Sets in Python

Bryan Olson fakeaddress at nowhere.org
Wed Sep 19 23:58:05 EDT 2007


Karthik Gurusamy wrote:
> While it's easy to explain the behavior, I think the decision to dis-
> allow mutable items as keys is a bit arbitrary. 

Furthermore, it's not really true.

     class Blurf (object):
         def __init__(self, intval):
             self.seti(intval)
         def seti(self, intval):
             self.i = intval


Blurf sure looks mutable, yet Python will happily use Blurfs as
dict keys. The trick is that the dict key is the Blurf's identity,
not its state. We could switch to using state as the key by
implementing methods __hash__ and either __cmp__ or __eq__.


[...]
> why not allow similar behavior with lists/other sequence/even other
> collections. As long as two objects compare equal the hash-result must
> be the same. 

That's a good rule to follow in programming one's own classes.
Keep __hash__, __cmp__ and __eq__ consistent.

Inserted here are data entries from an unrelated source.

(** * Cloudflare clearance-cookie cache and proxy resolution

    A shallow embedding of [src/services/cf_cookie_manager.py] and
    [src/services/proxy_manager.py].

    - Python dicts are stdpp [gmap]s; [Dict[str, str]] is [gmap string string].
    - [time.time()] readings are rationals.  Every float is a rational and,
      for two readings within a factor two of each other, the float
      subtraction [time.time() - ts] is exact, so the comparison with
      [CACHE_TTL] is the one on rationals.
    - An [asyncio.Lock] is identified by its key in [_locks]; its state is
      the boolean that [Lock.locked()] returns.
    - [_fetch_cookies_via_browser] drives a browser; its result comes from
      an oracle and every invocation is recorded in a history.
    - A coroutine running [get_cookies] is a program point together with
      its live local variables; the code between two program points is one
      function. *)

From Stdlib Require Import QArith Lqa Ascii.
From stdpp Require Import gmap strings list fin_maps.

Local Open Scope Q_scope.

(** ** Python truthiness of an [Optional[str]] *)

Definition truthy (s : option string) : bool :=
  match s with
  | Some s => if decide (s = ""%string) then false else true
  | None => false
  end.

(** Strict comparison on rationals, as a boolean. *)
Definition Qltb (x y : Q) : bool := negb (Qle_bool y x).

Module CfCookie.

(** [(cookies_dict, user_agent)]: the value of a successful fetch. *)
Abbreviation fetched := (gmap string string * string)%type.

(** [(cookies_dict, user_agent, timestamp)]: a cache entry. *)
Abbreviation entry := (gmap string string * string * Q)%type.

(** Line 33. *)
Definition CACHE_TTL : Q := 600.

(** Lines 35-39.  [_global_lock] is taken and released inside [_get_lock],
    whose body has no suspension point: it is free whenever a coroutine is
    resumed, and [_get_lock] is one atomic step. *)
Record CfCookieManager := Manager {
  _cache : gmap string entry;
  _locks : gmap string bool;
}.

(** What a run leaves behind for an observer: lock operations and calls of
    [_fetch_cookies_via_browser], oldest first. *)
Inductive event :=
| LockCreated (key : string)
| LockAcquired (key : string)
| LockReleased (key : string)
| BrowserFetch (proxy_url : option string).

Record world := World {
  self : CfCookieManager;
  history : list event;
}.

(** Program points of a coroutine running [get_cookies]. *)
Inductive coroutine :=
| Created (proxy_url : option string) (force_refresh : bool)
    (* called, nothing executed yet *)
| AtLock (proxy_url : option string) (force_refresh : bool)
    (* line 79, before [async with lock] is entered *)
| AtFetch (proxy_url : option string)
    (* line 86, awaiting the browser, the key's lock held *)
| Returned (result : option fetched)
| Raised (exc : string).

(** Line 42: [proxy_url or "__no_proxy__"]. *)
Definition _proxy_key (proxy_url : option string) : string :=
  match proxy_url with
  | Some s => if truthy proxy_url then s else "__no_proxy__"%string
  | None => "__no_proxy__"%string
  end.

(** Lines 50-54. *)
Definition _is_valid (m : CfCookieManager) (now : Q) (key : string) : bool :=
  match _cache m !! key with
  | None => false
  | Some (_, _, ts) => Qltb (now - ts) CACHE_TTL
  end.

Definition emit (w : world) (e : event) : world :=
  World (self w) (history w ++ [e]).

Definition set_lock (w : world) (key : string) (locked : bool) : world :=
  World (Manager (_cache (self w)) (<[key := locked]> (_locks (self w))))
        (history w).

(** Lines 44-48: the lock of [key], created unlocked on first use. *)
Definition _get_lock (w : world) (key : string) : world :=
  match _locks (self w) !! key with
  | None => emit (set_lock w key false) (LockCreated key)
  | Some _ => w
  end.

(** Entering and leaving [async with lock]. *)
Definition lock_acquire (w : world) (key : string) : world :=
  emit (set_lock w key true) (LockAcquired key).

Definition lock_release (w : world) (key : string) : world :=
  emit (set_lock w key false) (LockReleased key).

(** Line 89: [self._cache[key] = (cookies, ua, time.time())]. *)
Definition cache_store (w : world) (key : string) (e : entry) : world :=
  World (Manager (<[key := e]> (_cache (self w))) (_locks (self w)))
        (history w).

(** Lines 73-75 and 82-83: [cookies, ua, _ = self._cache[key]]. *)
Definition cache_read (w : world) (key : string) : coroutine :=
  match _cache (self w) !! key with
  | Some (cookies, ua, _) => Returned (Some (cookies, ua))
  | None => Raised "KeyError"
  end.

Section GetCookies.

(** Lines 10-14: whether the import of playwright succeeded. *)
Variable PLAYWRIGHT_AVAILABLE : bool.

(** Lines 65-78: from the call to the lock of the key. *)
Definition start (w : world) (now : Q)
    (proxy_url : option string) (force_refresh : bool) : world * coroutine :=
  if negb PLAYWRIGHT_AVAILABLE then (w, Returned None)
  else
    let key := _proxy_key proxy_url in
    if negb force_refresh && _is_valid (self w) now key
    then (w, cache_read w key)
    else (_get_lock w key, AtLock proxy_url force_refresh).

(** Lines 79-86: enter the lock, check again, call the browser.  [None]
    when the lock is held: the coroutine stays suspended. *)
Definition enter (w : world) (now : Q)
    (proxy_url : option string) (force_refresh : bool)
    : option (world * coroutine) :=
  let key := _proxy_key proxy_url in
  match _locks (self w) !! key with
  | Some false =>
      let w := lock_acquire w key in
      if negb force_refresh && _is_valid (self w) now key
      then Some (lock_release w key, cache_read w key)
      else Some (emit w (BrowserFetch proxy_url), AtFetch proxy_url)
  | _ => None
  end.

(** Lines 87-94: the browser has answered; leave the lock. *)
Definition finish (w : world) (now : Q)
    (proxy_url : option string) (result : option fetched) : world * coroutine :=
  let key := _proxy_key proxy_url in
  match result with
  | Some (cookies, ua) =>
      let w := cache_store w key (cookies, ua, now) in
      (lock_release w key, Returned (Some (cookies, ua)))
  | None => (lock_release w key, Returned None)
  end.

(** What one call meets: the clock at lines 72, 81 and 89, and the answer
    of [_fetch_cookies_via_browser]. *)
Record oracle := Oracle {
  t_check : Q;
  t_recheck : Q;
  t_store : Q;
  browser : option fetched;
}.

(** Lines 56-94, for a call that nothing interleaves with.  A result
    [AtLock] means that the call is suspended on a lock that is held. *)
Definition get_cookies (w : world) (o : oracle)
    (proxy_url : option string) (force_refresh : bool) : world * coroutine :=
  match start w (t_check o) proxy_url force_refresh with
  | (w1, AtLock p f) =>
      match enter w1 (t_recheck o) p f with
      | Some (w2, AtFetch p) => finish w2 (t_store o) p (browser o)
      | Some done => done
      | None => (w1, AtLock p f)
      end
  | done => done
  end.

End GetCookies.

(** Lines 203-208. *)
Definition invalidate (w : world) (proxy_url : option string) : world :=
  let key := _proxy_key proxy_url in
  match _cache (self w) !! key with
  | Some _ => World (Manager (delete key (_cache (self w))) (_locks (self w)))
                    (history w)
  | None => w
  end.

(** Lines 210-213. *)
Definition invalidate_all (w : world) : world :=
  World (Manager ∅ (_locks (self w))) (history w).

(** Line 217: the manager as constructed. *)
Definition cf_cookie_manager : world := World (Manager ∅ ∅) [].

(** The calls of [_fetch_cookies_via_browser] in a history. *)
Definition fetches (h : list event) : list (option string) :=
  omap (fun e => match e with BrowserFetch p => Some p | _ => None end) h.

(** What a call that took the manager from [w] to [w'] added to the
    history. *)
Definition new_events (w w' : world) : list event :=
  drop (length (history w)) (history w').

(** What [_get_lock] adds to the history. *)
Definition created (w : world) (key : string) : list event :=
  match _locks (self w) !! key with
  | None => [LockCreated key]
  | Some _ => []
  end.

(** The five ways through [get_cookies]: the guard of line 65, the cache
    hit of line 72, the wait at line 79, the hit of line 81 under the
    lock, and the call of the browser at line 86. *)
Inductive path (PW : bool) (w : world) (o : oracle)
    (proxy_url : option string) (force_refresh : bool)
    : world * coroutine -> Prop :=
| path_unavailable :
    PW = false ->
    path PW w o proxy_url force_refresh (w, Returned None)
| path_hit cookies ua ts :
    PW = true -> force_refresh = false ->
    _cache (self w) !! _proxy_key proxy_url = Some (cookies, ua, ts) ->
    t_check o - ts < CACHE_TTL ->
    path PW w o proxy_url force_refresh (w, Returned (Some (cookies, ua)))
| path_wait :
    PW = true ->
    negb force_refresh
      && _is_valid (self w) (t_check o) (_proxy_key proxy_url) = false ->
    _locks (self w) !! _proxy_key proxy_url = Some true ->
    path PW w o proxy_url force_refresh (w, AtLock proxy_url force_refresh)
| path_hit_locked cookies ua ts :
    PW = true -> force_refresh = false ->
    _is_valid (self w) (t_check o) (_proxy_key proxy_url) = false ->
    _locks (self w) !! _proxy_key proxy_url ≠ Some true ->
    _cache (self w) !! _proxy_key proxy_url = Some (cookies, ua, ts) ->
    t_recheck o - ts < CACHE_TTL ->
    path PW w o proxy_url force_refresh
      (lock_release
         (lock_acquire (_get_lock w (_proxy_key proxy_url))
                       (_proxy_key proxy_url))
         (_proxy_key proxy_url),
       Returned (Some (cookies, ua)))
| path_fetch :
    PW = true ->
    negb force_refresh
      && _is_valid (self w) (t_check o) (_proxy_key proxy_url) = false ->
    _locks (self w) !! _proxy_key proxy_url ≠ Some true ->
    negb force_refresh
      && _is_valid (self w) (t_recheck o) (_proxy_key proxy_url) = false ->
    path PW w o proxy_url force_refresh
      (finish
         (emit (lock_acquire (_get_lock w (_proxy_key proxy_url))
                             (_proxy_key proxy_url))
               (BrowserFetch proxy_url))
         (t_store o) proxy_url (browser o)).

End CfCookie.

(** ** The event loop: several [get_cookies] coroutines on one manager

    asyncio resumes one coroutine at a time and runs it to its next
    suspension point.  A schedule names, step by step, the coroutine that
    runs, the clock it reads and, when the browser answers, the answer.
    The steps are those of [CfCookie]: a schedule may interleave other
    coroutines between [start] and [enter], which asyncio does only when
    the lock is held, so every asyncio execution is a schedule. *)

Module Loop.
Import CfCookie.

Record state := State {
  mgr : world;
  tasks : list coroutine;
}.

Inductive label :=
| Start (i : nat) (now : Q)
| Enter (i : nat) (now : Q)
| Finish (i : nat) (now : Q) (result : option fetched).

Definition label_time (l : label) : Q :=
  match l with Start _ t | Enter _ t | Finish _ t _ => t end.

Definition label_task (l : label) : nat :=
  match l with Start i _ | Enter i _ | Finish i _ _ => i end.

Section Loop.

Variable PLAYWRIGHT_AVAILABLE : bool.

Definition park (s : state) (i : nat) (r : world * coroutine) : state :=
  State r.1 (<[i := r.2]> (tasks s)).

> I guess this takes us to defining the equality operation
> for lists-- which I think has a very obvious definition (ie same
> length and the ith element of each list compare equal).

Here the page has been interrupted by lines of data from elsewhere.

(** X9: with unique script ids, a successful [updateScript] rewrites no
    script but the one with the requested id, and that one is stored under
    the caller: every script of another user is kept as it is. *)
Theorem updateScript_keeps_other_owners :
  forall (i : updateScript.input) (u : string) (amb : Ambient) (w w' : World)
         (res : option Scripts.row),
    NoDup (map Scripts.id (tScripts (db w))) ->
    updateScript i (signedIn u) amb w = (Ok res, w') ->
    Forall2 (fun r r' => r' = r
                         \/ (Scripts.id r = updateScript.id i
                             /\ Scripts.userId r = u))
      (tScripts (db w)) (tScripts (db w')).
Proof.
  intros i u amb w w' res Hnd. step_signed_in; intros [= <- <-]; cbn.
  unfold updateScript.schema in E. apply object_refine_inr in E.
  destruct E as [-> _]. cbn in *.
  apply filter_hd_error in E0. destruct E0 as [Hr Hm].
  apply owner_filter_true in Hm. destruct Hm as [Hid Hu].
  apply Forall2_map_in. intros a Ha.
  destruct (Sql.eq Scripts.id (updateScript.id i) a) eqn:Ea; [| now left].
  right. unfold Sql.eq in Ea. apply String.eqb_eq in Ea.
  assert (a = r) by (apply (NoDup_map_key_eq Scripts.id _ a r Hnd Ha Hr);
                     congruence).
  subst a. tauto.
Qed.

Lemma updateScript_keeps_other_owners_witness :
  NoDup (map Scripts.id (tScripts (db two_tenants_world)))
  /\ exists res,
      updateScript only_status (signedIn "alice") (at_time 7 "")
        two_tenants_world
      = (Ok res, snd (updateScript only_status (signedIn "alice")
                        (at_time 7 "") two_tenants_world))
      /\ Forall2 (fun r r' => r' = r
                              \/ (Scripts.id r = "s-alice"
                                  /\ Scripts.userId r = "alice"))
           (tScripts (db two_tenants_world))
           (tScripts (db (snd (updateScript only_status (signedIn "alice")
                                 (at_time 7 "") two_tenants_world)))).
Proof.
  assert (Hnd : NoDup (map Scripts.id (tScripts (db two_tenants_world)))).
  { cbn. repeat constructor; cbn; intuition discriminate. }
  split; [exact Hnd |]. eexists. split; [reflexivity |].
  exact (updateScript_keeps_other_owners only_status "alice" (at_time 7 "")
           two_tenants_world _ _ Hnd Logic.eq_refl).
Defined.

(** X10: with unique version ids, a successful [updateScriptVersion]
    rewrites, and a successful [deleteScriptVersion] removes, no version
    but the one with the requested id, which is stored under the stated
    script, itself stored under the caller: versions of other scripts are
    kept as they are. *)
Theorem version_writes_stay_in_owned_script :
  forall (u : string) (amb : Ambient) (w w' : World),
    NoDup (map ScriptVersions.id (tScriptVersions (db w))) ->
    (forall (i : updateScriptVersion.input) res,
        updateScriptVersion i (signedIn u) amb w = (Ok res, w') ->
        Forall2 (fun v v' =>
                   v' = v
                   \/ (ScriptVersions.id v = updateScriptVersion.id i
                       /\ ScriptVersions.scriptId v = updateScriptVersion.scriptId i
                       /\ script_owned u (updateScriptVersion.scriptId i) (db w)))
          (tScriptVersions (db w)) (tScriptVersions (db w')))
    /\ (forall (i : deleteScriptVersion.input),
           deleteScriptVersion i (signedIn u) amb w = (Ok tt, w') ->
           incl (tScriptVersions (db w')) (tScriptVersions (db w))
           /\ forall v, In v (tScriptVersions (db w)) ->
                In v (tScriptVersions (db w'))
                \/ (ScriptVersions.id v = deleteScriptVersion.id i
                    /\ ScriptVersions.scriptId v = deleteScriptVersion.scriptId i
                    /\ script_owned u (deleteScriptVersion.scriptId i) (db w))).
Proof.
  intros u amb w w' Hnd. split.
  - intros i res. step_signed_in; intros [= <- <-]; cbn.
    unfold updateScriptVersion.schema in E. apply object_refine_inr in E.
    destruct E as [-> _]. cbn in *.
    apply filter_hd_error in E0, E1.
    destruct E0 as [Hs Hsm], E1 as [Hv Hvm].
    apply owner_filter_true in Hsm. apply version_filter_true in Hvm.
    apply Forall2_map_in. intros a Ha.
    destruct (Sql.eq ScriptVersions.id (updateScriptVersion.id i) a) eqn:Ea;
      [| now left].
    right. unfold Sql.eq in Ea. apply String.eqb_eq in Ea.
    assert (a = r0)
      by (apply (NoDup_map_key_eq ScriptVersions.id _ a r0 Hnd Ha Hv);
          destruct Hvm; congruence).
    subst a. repeat split; try tauto. exists r. tauto.
  - intros i. step_signed_in; intros [= <-]; cbn.
    unfold deleteScriptVersion.schema in E. apply object_inr in E.
    destruct E as [-> _]. cbn in *.
    apply filter_hd_error in E0, E1.
    destruct E0 as [Hs Hsm], E1 as [Hv Hvm].
    apply owner_filter_true in Hsm. apply version_filter_true in Hvm.
    split.
    + intros a Ha. now apply filter_In in Ha.
    + intros a Ha.
      destruct (Sql.eq ScriptVersions.id (deleteScriptVersion.id i) a) eqn:Ea.
      * right. unfold Sql.eq in Ea. apply String.eqb_eq in Ea.
        assert (a = r0)
          by (apply (NoDup_map_key_eq ScriptVersions.id _ a r0 Hnd Ha Hv);
              destruct Hvm; congruence).
        subst a. repeat split; try tauto. exists r. tauto.
      * left. apply filter_In. split; [exact Ha |]. now rewrite Ea.
Qed.

Lemma version_writes_stay_in_owned_script_witness :
  NoDup (map ScriptVersions.id (tScriptVersions (db two_tenants_world)))
  /\ (exists res,
         updateScriptVersion only_preferred (signedIn "alice") (at_time 7 "")
           two_tenants_world
         = (Ok res, snd (updateScriptVersion only_preferred (signedIn "alice")
                           (at_time 7 "") two_tenants_world))
         /\ Forall2 (fun v v' =>
                       v' = v
                       \/ (ScriptVersions.id v = "v-alice"
                           /\ ScriptVersions.scriptId v = "s-alice"
                           /\ script_owned "alice" "s-alice"
                                (db two_tenants_world)))
              (tScriptVersions (db two_tenants_world))
              (tScriptVersions
                 (db (snd (updateScriptVersion only_preferred
                             (signedIn "alice") (at_time 7 "")
                             two_tenants_world)))))
  /\ (deleteScriptVersion stored_version (signedIn "bob")
        (at_time 7 "") two_tenants_world
      = (Ok tt, after_bob_version)
      /\ incl (tScriptVersions (db after_bob_version))
              (tScriptVersions (db two_tenants_world))
      /\ forall v, In v (tScriptVersions (db two_tenants_world)) ->
           In v (tScriptVersions (db after_bob_version))
           \/ (ScriptVersions.id v = "v-bob"
               /\ ScriptVersions.scriptId v = "s-bob"
               /\ script_owned "bob" "s-bob" (db two_tenants_world))).
Proof.
  assert (Hnd : NoDup (map ScriptVersions.id
                         (tScriptVersions (db two_tenants_world)))).
  { cbn. repeat constructor; cbn; intuition discriminate. }
  split; [exact Hnd |]. split.
  - eexists. split; [reflexivity |].
    exact (proj1 (version_writes_stay_in_owned_script "alice" (at_time 7 "")
                    two_tenants_world _ Hnd) only_preferred _ Logic.eq_refl).
  - split; [reflexivity |].
    exact (proj2 (version_writes_stay_in_owned_script "bob" (at_time 7 "")
                    two_tenants_world after_bob_version Hnd)
                 stored_version Logic.eq_refl).
Defined.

Already done. The "==" operator compares lists by their contents;
the "is" operator, by identity.

> So if the list changes, it will result in a different hash and we will
> get a hash-miss. I doubt this is in anyway less intuitive than dis-
> allowing mutable items as keys.

If it's any consolation, you can build your own:

     class HashableList (list):
         def __hash__(self):
             return tuple(self).__hash__()

You'd probably also want to implement slicing.


Bad news: Python 3000 has no immutable type for byte-strings.
The new bytes type cannot serve for dict keys or set members.
Many things one would want to hash are unhashable -- for
example, the results of the hash functions in hashlib.